# AVAILABLE RECORDS
Start of Block

Lemma C6_other_answer_cancels_witness :
  main (any_run (Completed 0 "README.md")) (World ["n"; "later"] []) =
  (inr (SystemExit 0),
   World ["later"]
         (Exec git_diff_argv
            :: presentation "docs(README): update README.md" "- Modified: README.md"
            ++ [Print notice_canceled])).
Proof.
  refine (proj1 (proj2 (C6_other_answer_cancels
                          (any_run (Completed 0 "README.md")) ["README.md"] "docs"
                          "n" ["later"] [] _ _ _ _))).
  - cbn. intros [H | [H | [H | [H | []]]]]; discriminate H.
  - reflexivity.
  - discriminate.
  - reflexivity.
Defined.

(** C7: when the lister returns the empty staged set, the tool prints the
    no-staged-changes warning and exits with status 1; the list command is
    the only command run, nothing is read from the input, and the outcome is
    the same whatever the classifier, the composer, the confirmer and the
    committer are: none of them is called. *)
Theorem C7_nothing_staged_exits_1 (os_run : list string -> option completed) (w : world) :
  fst (get_staged_files os_run w) = inl [] ->
  main os_run w =
  (inr (SystemExit 1),
   World (stdin w) (trace w ++ [Exec git_diff_argv; Print notice_nothing_staged])) /\
  exit_status (fst (main os_run w)) = 1%Z /\
  execs (trace (snd (main os_run w))) = (execs (trace w) ++ [git_diff_argv])%list /\
  (forall classify summarize describe confirm commit,
      main_with os_run classify summarize describe confirm commit w = main os_run w).
Proof.
  intros Hlisted.
  assert (Hmain := main_run_listed os_run [] w Hlisted). cbv zeta in Hmain.
  rewrite Hmain. split; [reflexivity | split; [reflexivity | split]].
  - cbn [snd trace]. now rewrite execs_app.
  - intros classify summarize describe confirm commit.
    rewrite get_staged_files_run in Hlisted. cbn [fst] in Hlisted.
    destruct (os_run git_diff_argv) as [c|] eqn:Hrun; [| discriminate].
    injection Hlisted as Hnone.
    now apply main_with_nothing_staged with (c := c).
Qed.

Lemma C7_nothing_staged_exits_1_witness :
  exit_status (fst (main (any_run (Completed 0 Str.nl)) (World ["y"] []))) = 1%Z.
Proof.
  exact (proj1 (proj2 (C7_nothing_staged_exits_1
                         (any_run (Completed 0 Str.nl)) (World ["y"] []) eq_refl))).
Defined.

End of Block

Would you repeat each line above exactly as it stands?

# THE COMPLETED TASK
Lemma C6_other_answer_cancels_witness :
  main (any_run (Completed 0 "README.md")) (World ["n"; "later"] []) =
  (inr (SystemExit 0),
   World ["later"]
         (Exec git_diff_argv
            :: presentation "docs(README): update README.md" "- Modified: README.md"
            ++ [Print notice_canceled])).
Proof.
  refine (proj1 (proj2 (C6_other_answer_cancels
                          (any_run (Completed 0 "README.md")) ["README.md"] "docs"
                          "n" ["later"] [] _ _ _ _))).
  - cbn. intros [H | [H | [H | [H | []]]]]; discriminate H.
  - reflexivity.
  - discriminate.
  - reflexivity.
Defined.

(** C7: when the lister returns the empty staged set, the tool prints the
    no-staged-changes warning and exits with status 1; the list command is
    the only command run, nothing is read from the input, and the outcome is
    the same whatever the classifier, the composer, the confirmer and the
    committer are: none of them is called. *)
Theorem C7_nothing_staged_exits_1 (os_run : list string -> option completed) (w : world) :
  fst (get_staged_files os_run w) = inl [] ->
  main os_run w =
  (inr (SystemExit 1),
   World (stdin w) (trace w ++ [Exec git_diff_argv; Print notice_nothing_staged])) /\
  exit_status (fst (main os_run w)) = 1%Z /\
  execs (trace (snd (main os_run w))) = (execs (trace w) ++ [git_diff_argv])%list /\
  (forall classify summarize describe confirm commit,
      main_with os_run classify summarize describe confirm commit w = main os_run w).
Proof.
  intros Hlisted.
  assert (Hmain := main_run_listed os_run [] w Hlisted). cbv zeta in Hmain.
  rewrite Hmain. split; [reflexivity | split; [reflexivity | split]].
  - cbn [snd trace]. now rewrite execs_app.
  - intros classify summarize describe confirm commit.
    rewrite get_staged_files_run in Hlisted. cbn [fst] in Hlisted.
    destruct (os_run git_diff_argv) as [c|] eqn:Hrun; [| discriminate].
    injection Hlisted as Hnone.
    now apply main_with_nothing_staged with (c := c).
Qed.

Lemma C7_nothing_staged_exits_1_witness :
  exit_status (fst (main (any_run (Completed 0 Str.nl)) (World ["y"] []))) = 1%Z.
Proof.
  exact (proj1 (proj2 (C7_nothing_staged_exits_1
                         (any_run (Completed 0 Str.nl)) (World ["y"] []) eq_refl))).
Defined.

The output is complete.